Le bras droit du fleuve Congo

 

On s'intéressera dans un premier temps aux résultats de la simulation sur le bras droit du fleuve Congo. Sur ce domaine, la zone sensible se situe au niveau de la passe de Kinkabawa. Il convient de distinguer deux grandes périodes dans le cycle hydrologique du fleuve Congo : la saison des pluies et la saison sèche. C'est pourquoi nous avons procédé à deux simulations différentes :

- Une sur la période de faible débit, saison sèche (juillet)

- Une sur la période de crue saison des pluies en décembre.

La deuxième simulation à partir de décembre a été prolongée jusqu'en Mai, soit six mois d'écoulement.

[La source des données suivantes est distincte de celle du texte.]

(* ===== verification/LpfDestroy.v ===== *)
(** * The LPF backend: the collective fence

    [lpf_fence_destroys]: at a fence the processes of the group tell each other the
    library slots of the global slots that they have marked for destruction, and
    each deregisters all of them, every one once. *)

From S2P Require Import Prelude Memory CommunicationManager Mpi Lpf LpfSpec LpfExchange.
From Stdlib Require Import ZArith Lia.
From Stdlib.Strings Require Import Byte.
From stdpp Require Import base gmap option list sorting.

Local Open Scope Z_scope.
Local Open Scope hicr_scope.

Section Destroy.
Context {L : Type} {M : LPF L} {Sp : LpfSpec L}.
Implicit Types (m : Machine (Lpf.t L)) (l : L).
Import Lpf LpfCommunicationManager.

Abbreviation lib m := (Lpf.library (backend m)) (only parsing).

(** The library slots of a global slot. *)
Definition ids_of (c : list LpfGlobalSlot.t) : list Z := concat (map (fun x => [LpfGlobalSlot.getLPFSlot x; LpfGlobalSlot.getLPFSwapSlot x]) c).

Lemma length_ids_of c : length (ids_of c) = (2 * length c)%nat.
Proof. induction c as [|x c IH]; cbn; [done|]. unfold ids_of in IH. lia. Qed.

Lemma length_all_ids css : length (concat (map ids_of css)) = (2 * length (concat css))%nat.
Proof. induction css as [|c css IH]; cbn; [done|]. rewrite !length_app, length_ids_of. lia. Qed.

Lemma id_counts css :
  Z.of_nat (2 * length (concat css)) < SIZE_BOUND -> counts_in_bytes 2 (counts_of css) = counts_of (map ids_of css).
Proof.
  intros H. change 2 with (Z.of_nat 2). rewrite counts_in_bytes_small by done. unfold counts_of. rewrite map_map. apply map_ext.
  intros c. by rewrite length_ids_of.
Qed.

(** Each of the slots [ids] is deregistered. *)
Lemma run_deregister_all : forall ids m, NoDup ids -> (forall s, s ∈ ids -> is_Some (reg (lib m) !! s)) ->
  exists l, run (for_each ids (fun id => _ ← call (lpf_deregister id); mret tt)) m = Done tt (after (heap m) l m) /\
    (forall s, reg l !! s = if bool_decide (s ∈ ids) then None else reg (lib m) !! s) /\ noc l = noc (lib m) /\
    pending l = pending (lib m) /\ incoming l = incoming (lib m) /\ kept (lib m) l.
Proof.
  induction ids as [|id ids IH]; intros m Hnd Hreg.
  { exists (lib m). rewrite after_same. by split_and!. }
  apply NoDup_cons in Hnd as [Hid Hnd]. destruct (deregister_ok id (heap m) (lib m)) as (l1 & E1 & R1 & N1 & P1 & I1 & K1); [apply Hreg; set_solver|].
  destruct (IH (after (heap m) l1 m) Hnd) as (l2 & E2 & R2 & N2 & P2 & I2 & K2).
  { intros s Hs. cbn. rewrite R1, lookup_delete_ne by set_solver. apply Hreg. set_solver. }
  exists l2. cbn in R2, N2, P2, I2, K2. split_and!; try congruence.
  - cbn [for_each]. erewrite run_bind_Done by (rewrite run_bind, run_lpf_call, E1; reflexivity). etransitivity; [exact E2|]. cbn. by rewrite after_twice.
  - intros s. rewrite R2, R1. destruct (decide (s = id)) as [->|Hne].
    + rewrite lookup_delete_eq, (bool_decide_true (id ∈ id :: ids)) by set_solver. by case_bool_decide.
    + rewrite lookup_delete_ne by done. destruct (decide (s ∈ ids)); [rewrite !bool_decide_true by set_solver; done|].
      rewrite !bool_decide_false by set_solver. done.
  - by eapply kept_trans.
Qed.

(** The library slots of the marked slots of this process. *)
Lemma run_local_ids slots mine m :
  Forall2 (fun g x => lpf_globals (backend m) !! g = Some x) slots mine -> run (local_ids slots) m = Done (ids_of mine) m.
Proof.
  intros H. unfold local_ids, ids_of. erewrite run_bind_Done; [reflexivity|]. apply run_map_each_pure, Forall2_fmap_r.
  eapply Forall2_impl; [exact H|]. intros g x Hx. cbn. by rewrite Hx.
Qed.

(** Before a fence on [tag]: [css] are the slots that the processes have marked. *)
Record fencing (this : nat) (tag : Z) (css : list (list LpfGlobalSlot.t)) (f : manager) (rest : list (list byte)) m : Prop := mkFencing {
  fc_available : available (lib m);
  fc_pending : pending (lib m) = [];
  fc_fields : lpf_managers (backend m) !! this = Some f;
  fc_rank : 0 <= self (lib m);
  fc_size : _size f = procs (lib m) /\ Z.of_nat (length css) = procs (lib m);
  fc_own : exists c mine, managers m !! this = Some c /\ css !! Z.to_nat (self (lib m)) = Some mine /\
    Forall2 (fun g x => lpf_globals (backend m) !! g = Some x) (default [] (CommunicationManagerFields._globalMemorySlotsToDestroyPerTag c !! tag)) mine;
  fc_incoming : incoming (lib m) = encode 8 (counts_of css) ::
    (if bool_decide (concat css = []) then rest else encode SIZEOF_MEMSLOT (concat (map ids_of css)) :: rest);
  fc_registered : forall s, s ∈ concat (map ids_of css) -> is_Some (reg (lib m) !! s) /\ is_size s;
  fc_width : SIZEOF_MEMSLOT = 8%nat;
  fc_room : 8 * procs (lib m) < SIZE_BOUND /\ Z.of_nat (16 * length (concat css)) < SIZE_BOUND
}.

(** [m] with other fields of the base class. *)
Definition with_fields (this : nat) (c : CommunicationManagerFields.t) m : Machine (t L) :=
  Memory.set_managers (<[this := c]> (managers m)) m.

Lemma run_slots_to_destroy this tag c m :
  managers m !! this = Some c -> let d := CommunicationManagerFields._globalMemorySlotsToDestroyPerTag c in
  run (slots_to_destroy this tag) m =
    Done (default [] (d !! tag)) (with_fields this (CommunicationManager.with_to_destroy (<[tag := default [] (d !! tag)]> d) c) m).
Proof.
  intros Hc. cbn zeta. unfold slots_to_destroy. erewrite run_bind_Done by (apply run_update; rewrite Hc; reflexivity).
  erewrite run_bind_Done by (apply run_fetch; cbn; apply lookup_insert_eq). cbn. by rewrite lookup_insert_eq.
Qed.

(** What the processes have marked is gathered and deregistered. *)
Lemma run_destroy_marked this tag css f rest m :
  fencing this tag css f rest m ->
  exists c l, run (destroyGlobalMemorySlotsCollectiveImpl this tag) m = Done tt (with_fields this c (after (heap m) l m)) /\
    (exists c0 d, managers m !! this = Some c0 /\ c = CommunicationManager.with_to_destroy d c0) /\
    (forall s, reg l !! s = if bool_decide (s ∈ concat (map ids_of css)) then None else reg (lib m) !! s) /\
    noc l = noc (lib m) /\ pending l = [] /\ incoming l = rest /\ kept (lib m) l.
Proof.
  intros [Ha Hp Hf Hself [Hsz Hlen] (c & mine & Hc & Hmine & Hown) Hin Hreg Hw (B1 & B2)].
  unfold destroyGlobalMemorySlotsCollectiveImpl.
  rewrite (run_bind_Done _ _ _ _ _ (run_fetch (fun m => lpf_managers (backend m) !! this) m f Hf)).
  rewrite (run_bind_Done _ _ _ _ _ (run_slots_to_destroy this tag c m Hc)). set (d := <[tag := _]> _). set (slots := default [] _) in *.
  set (c1 := CommunicationManager.with_to_destroy d c). set (m1 := with_fields this c1 m).
  destruct (run_count_array (CHECK lpf_sync) f (Z.of_nat (length slots)) (counts_of css) (drop 1 (incoming (lib m))) m1) as (l1 & E1 & [R1 N1 P1 I1 K1]); try done.
  { apply harmless_sync. }
  { change (lib m1) with (lib m). by rewrite Hin. }
  { unfold counts_of. rewrite list_lookup_fmap. change (lib m1) with (lib m). rewrite Hmine. cbn. by rewrite (Forall2_length _ _ _ Hown). }
  { unfold counts_of. rewrite length_map. done. }
  { unfold counts_of. apply Forall_map, Forall_lookup_2. intros r x Hx. pose proof (length_own (map ids_of css) r (ids_of x)) as Hle.
    rewrite list_lookup_fmap, Hx, length_all_ids, length_ids_of in Hle. specialize (Hle eq_refl). size_lia. }
  change (lib m1) with (lib m) in *. rewrite (run_bind_Done _ _ _ _ _ (E1 : run (destroy_counts f _) m1 = _)). rewrite total_count_small by lia.
  rewrite Hin in I1. match type of I1 with _ = drop 1 (_ :: ?xs) => change (incoming l1 = xs) in I1 end. clear E1 Hin. set (m2 := after (heap m1) l1 m1). exists c1. case_bool_decide as Hnone.
  - rewrite Hnone. cbn [length Z.of_nat Z.eqb]. exists l1. split; [done|]. split; [by exists c, d|]. split_and!; try done.
    intros s. rewrite R1. rewrite bool_decide_false; [done|]. intros (x & Hx & Hin')%list_elem_of_In%in_concat.
    apply in_map_iff in Hx as (y & <- & Hy). apply concat_nil_Forall in Hnone. rewrite List.Forall_forall in Hnone. by rewrite (Hnone y Hy) in Hin'.
  - rewrite (proj2 (Z.eqb_neq _ _)) by (destruct (concat css); [done|cbn; lia]).
    rewrite (run_bind_Done _ _ _ _ _ (run_local_ids slots mine m2 Hown)).
    destruct (run_gather_array SIZEOF_MEMSLOT f (ids_of mine) (total_count (counts_of css) *w 2)
      (counts_in_bytes SIZEOF_SIZE_T (counts_in_bytes 2 (counts_of css))) (Z.of_nat SIZEOF_MEMSLOT *w (total_count (counts_of css) *w 2))
      (map ids_of css) rest m2) as (l2 & E2 & [R2 N2 P2 I2 K2]); try done; change (lib m2) with l1 in *.
    { by eapply kept_available. }
    { by rewrite (kept_self _ _ K1), list_lookup_fmap, Hmine. }
    { rewrite id_counts by lia. change SIZEOF_SIZE_T with (Z.of_nat 8). rewrite counts_in_bytes_small by (rewrite length_all_ids; lia). by rewrite Hw. }
    { rewrite total_count_small, wrap64_small, length_all_ids by size_lia. lia. }
    { rewrite Hw, length_all_ids. lia. }
    { rewrite Hw. apply Forall_lookup_2. intros k s Hs. by apply Hreg; eapply list_elem_of_lookup_2. }
    rewrite (run_bind_Done _ _ _ _ _ (E2 : run (gather_ids f _ _) m2 = _)). destruct (key_set_spec (concat (map ids_of css))) as (_ & Hnd & Hset).
    destruct (run_deregister_all (MpiCommunicationManager.key_set (concat (map ids_of css))) (after (heap m2) l2 m2) Hnd) as (l3 & E3 & R3 & N3 & P3 & I3 & K3).
    { intros s Hs. cbn. rewrite R2, R1. apply Hreg. by apply Hset. }
    cbn in R3, N3, P3, I3, K3. exists l3. rewrite E3. split; [unfold m2; cbn; by rewrite !after_twice|]. split; [by exists c, d|]. split_and!; try congruence.
    + intros s. rewrite R3, R2, R1. by rewrite (bool_decide_ext _ _ (Hset s)).
    + by rewrite I3, I2, I1.
    + eapply kept_trans; [exact K1|]. by eapply kept_trans.
Qed.

(** C20: A fence on a tag over LPF: every library slot of a global slot that any process
    has marked is deregistered, the other registrations and the memory stay, and
    nothing is marked any more. *)
Theorem lpf_fence_destroys this tag css f rest m :
  fencing this tag css f rest m ->
  exists m' c, run (CommunicationManager.fence this tag) m = Done tt m' /\
    (forall s, reg (lib m') !! s = if bool_decide (s ∈ concat (map ids_of css)) then None else reg (lib m) !! s) /\
    managers m' !! this = Some c /\ CommunicationManagerFields._globalMemorySlotsToDestroyPerTag c !! tag = None /\
    (forall tag' key, registered_slot this tag' key m' = registered_slot this tag' key m) /\
    heap m' = heap m /\ locals m' = locals m /\ globals m' = globals m /\ lpf_globals (backend m') = lpf_globals (backend m) /\
    incoming (lib m') = rest /\ pending (lib m') = [].
Proof.
  intros H. pose proof (fc_pending _ _ _ _ _ _ H) as Hp. destruct (sync_ok (heap m) (lib m) Hp) as (l1 & E1 & R1 & N1 & P1 & I1 & K1).
  assert (H1 : fencing this tag css f rest (after (heap m) l1 m)).
  { destruct H as [Ha _ Hf Hself Hsz Hown Hin Hreg Hw HB]. pose proof K1 as (S1 & Q1 & A1 & _).
    split; cbn; rewrite ?S1, ?Q1, ?R1, ?I1; try done. by apply A1. }
  destruct (run_destroy_marked _ _ _ _ _ _ H1) as (c & l & E & (c0 & d & Hc0 & ->) & R & N & P & I & K). cbn in R, N, I, K.
  eexists _, _. split.
  - unfold CommunicationManager.fence. erewrite run_bind_Done.
    2:{ change (fenceImplTag this tag) with (LpfCommunicationManager.fenceImpl this tag). unfold fenceImpl.
        rewrite (run_bind_Done _ _ _ _ _ (run_CHECK _ _ _ _ E1)). exact E. }
    cbv beta. apply run_update. cbn. rewrite lookup_insert_eq. reflexivity.
  - cbn. split_and!; try done; [intros s; rewrite R; by rewrite R1|apply lookup_insert_eq|cbn; apply lookup_delete_eq|].
    intros tag' key. unfold registered_slot. cbn. rewrite lookup_insert_eq. cbn in Hc0. by rewrite Hc0.
Qed.

End Destroy.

Le pas de temps est choisi en fonction des conditions imposées. Pour le bras droit du fleuve Congo un pas de temps de 10 nous a semblé être adéquate au vue du nombre d'itérations réalisées sur chaque pas de temps (entre 3 et 7).

Nous avons imposé une période de couplage avec SISYPHE de 10, c'est à dire que SISYPHE a un pas de temps de 100. Tout les 10 pas de temps de TELEMAC2D, SISYPHE calcule et renvoie une nouvelle bathymétrie à TELEMAC2D qui continue son calcul sur cette nouvelle bathymétrie.

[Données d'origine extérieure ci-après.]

(** Nothing is added to the entries of the base class. *)
Definition base (r : t) : ComputeResource.t := ComputeResource.mk (_type r) Some.

Definition deserialize (input : Json.t) : prog t unit :=
  ty ← Json.getString input "Type";
  modify (fun r => mk ty (_device r)).

Definition make_from {S : Type} (input : Json.t) : prog S t := construct (deserialize input) (mk "" None).

End AclComputeResource.

Module AclMemorySpace.

Record t : Type := mk { _type : string; _size : Z; _device : option nat }.

Definition make (device : nat) (size : Z) : t := mk "Huawei Device RAM" size (Some device).

Definition getDevice (m : t) : option nat := _device m.

Definition base (m : t) : MemorySpace.t := MemorySpace.mk (_type m) (_size m) Some.

Definition deserialize (input : Json.t) : prog t unit :=
  ty ← Json.getString input "Type";
  _ ← modify (fun m => mk ty (_size m) (_device m));
  v ← Json.require Json.is_number_unsigned input "Size";
  n ← Json.get_size v;
  modify (fun m => mk (_type m) n (_device m)).

Definition make_from {S : Type} (input : Json.t) : prog S t := construct (deserialize input) (mk "" 0 None).

End AclMemorySpace.

Module AclDevice.

(** [_context] is what the pointer of that name refers to, [None] when it is null. *)
Record t : Type := mk {
  _type : string;
  _id : Z;
  _context : option nat;
  _computeResources : list AclComputeResource.t;
  _memorySpaces : list AclMemorySpace.t
}.

Definition getId (d : t) : Z := _id d.

Definition set_context (c : nat) (d : t) : t := mk (_type d) (_id d) (Some c) (_computeResources d) (_memorySpaces d).

Definition addComputeResource (r : AclComputeResource.t) (d : t) : t :=
  mk (_type d) (_id d) (_context d) (_computeResources d ++ [r]) (_memorySpaces d).

Definition addMemorySpace (m : AclMemorySpace.t) (d : t) : t :=
  mk (_type d) (_id d) (_context d) (_computeResources d) (_memorySpaces d ++ [m]).

Definition serializeImpl (id : Z) (output : Json.t) : option Json.t :=
  Json.assign "Device Identifier" (Json.number_unsigned id) output.

(** Seen as an object of the base class. *)
Definition base (d : t) : Device.t :=
  Device.mk (_type d) (map AclComputeResource.base (_computeResources d)) (map AclMemorySpace.base (_memorySpaces d)) (serializeImpl (_id d)).

(** The identifier, which [serializeImpl] writes again, and the resources. *)
Definition deserializeImpl (input : Json.t) : prog Device.t unit :=
  v ← Json.require Json.is_number input "Device Identifier";
  n ← Json.get_size v;
  _ ← modify (fun d => Device.mk (Device._type d) (Device._computeResources d) (Device._memorySpaces d) (serializeImpl n));
  cs ← Json.at_key input Device._HICR_DEVICE_COMPUTE_RESOURCES_KEY_;
  _ ← read_resources (String.eqb "Huawei Processor") AclComputeResource.make_from (fun o => Device.addComputeResource (AclComputeResource.base o)) cs;
  ms ← Json.at_key input Device._HICR_DEVICE_MEMORY_SPACES_KEY_;
  read_resources (String.eqb "Huawei Device RAM") AclMemorySpace.make_from (fun o => Device.addMemorySpace (AclMemorySpace.base o)) ms.

Definition make_from {S : Type} (input : Json.t) : prog S Device.t :=
  construct (Device.deserialize_with deserializeImpl input) (Device.mk "" [] [] (serializeImpl 0)).

End AclDevice.

(** ** The state of the backend *)

Module Acl.

(** The objects that pointers refer to: devices, memory spaces, and the data buffers
    of the slots of the dynamic type [acl::LocalMemorySlot]. *)
Record t (L : Type) : Type := mk {
  acl_devices : gmap nat AclDevice.t;
  acl_spaces : gmap nat AclMemorySpace.t;
  acl_buffers : gmap nat nat;
  library : L
}.

Arguments mk {L} _ _ _ _.
Arguments acl_devices {L} _.
Arguments acl_spaces {L} _.
Arguments acl_buffers {L} _.
Arguments library {L} _.

Section Access.
Context {L : Type} {M : ACL L}.

Definition set_devices (ds : gmap nat AclDevice.t) (x : t L) : t L := mk ds (acl_spaces x) (acl_buffers x) (library x).
Definition set_spaces (s : gmap nat AclMemorySpace.t) (x : t L) : t L := mk (acl_devices x) s (acl_buffers x) (library x).
Definition set_buffers (s : gmap nat nat) (x : t L) : t L := mk (acl_devices x) (acl_spaces x) s (library x).
Definition set_library (l : L) (x : t L) : t L := mk (acl_devices x) (acl_spaces x) (acl_buffers x) l.

(** A call of the library. *)
Definition call {A : Type} (p : prog (memory * L) A) : prog (Machine (t L)) A :=
  zoom (fun m => Some (heap m, library (backend m)))
       (fun hl m => set_backend (set_library hl.2 (backend m)) (set_heap hl.1 m)) p.

(** [if (err != ACL_SUCCESS) HICR_THROW_RUNTIME(...)]. *)
Definition check (p : prog (memory * L) Z) : prog (Machine (t L)) unit :=
  err ← call p; throw_if (negb (err =? ACL_SUCCESS)) runtime.

Definition check_value {A : Type} (p : prog (memory * L) (Z * A)) : prog (Machine (t L)) A :=
  r ← call p;
  _ ← throw_if (negb (r.1 =? ACL_SUCCESS)) runtime;
  mret r.2.

(** *** Devices *)

Definition device (d : nat) : prog (Machine (t L)) AclDevice.t := fetch (fun m => acl_devices (backend m) !! d).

Comme nous avons considérées des périodes de l'année différentes, les conditions aux limites d'entrée possèdent des débits journaliers variables.

a. Les caractéristiques générales de l'écoulement

Dans cette première partie nous nous intérresserons seulement au tendance de certaines variables, ce qui ne dépend pas de la période étudiée. Sur la figure représentant la surface libre à t=0s on observe bien la condition initiale h=267m. De plus on note que les contours ne sont pas à une altitude constante, par l'apport des données fournies par le MNT.

  • La Surface libre

Surface libre à t=0s

Surface libre à t=58j, 7h et 12 min

Sur la figure représentant la surface libre au bout de 58,33 jours de simulations, on remarque l'apparition d'une pente. Elle s'échelonne entre 267 m et 265 m (côte imposée en sortie) sur à peu près 25 km. Cela donne une pente moyenne de 1e-4m par mètre ce qui correspond l'ordre de grandeur de la pente moyenne trouvée dans la littérature.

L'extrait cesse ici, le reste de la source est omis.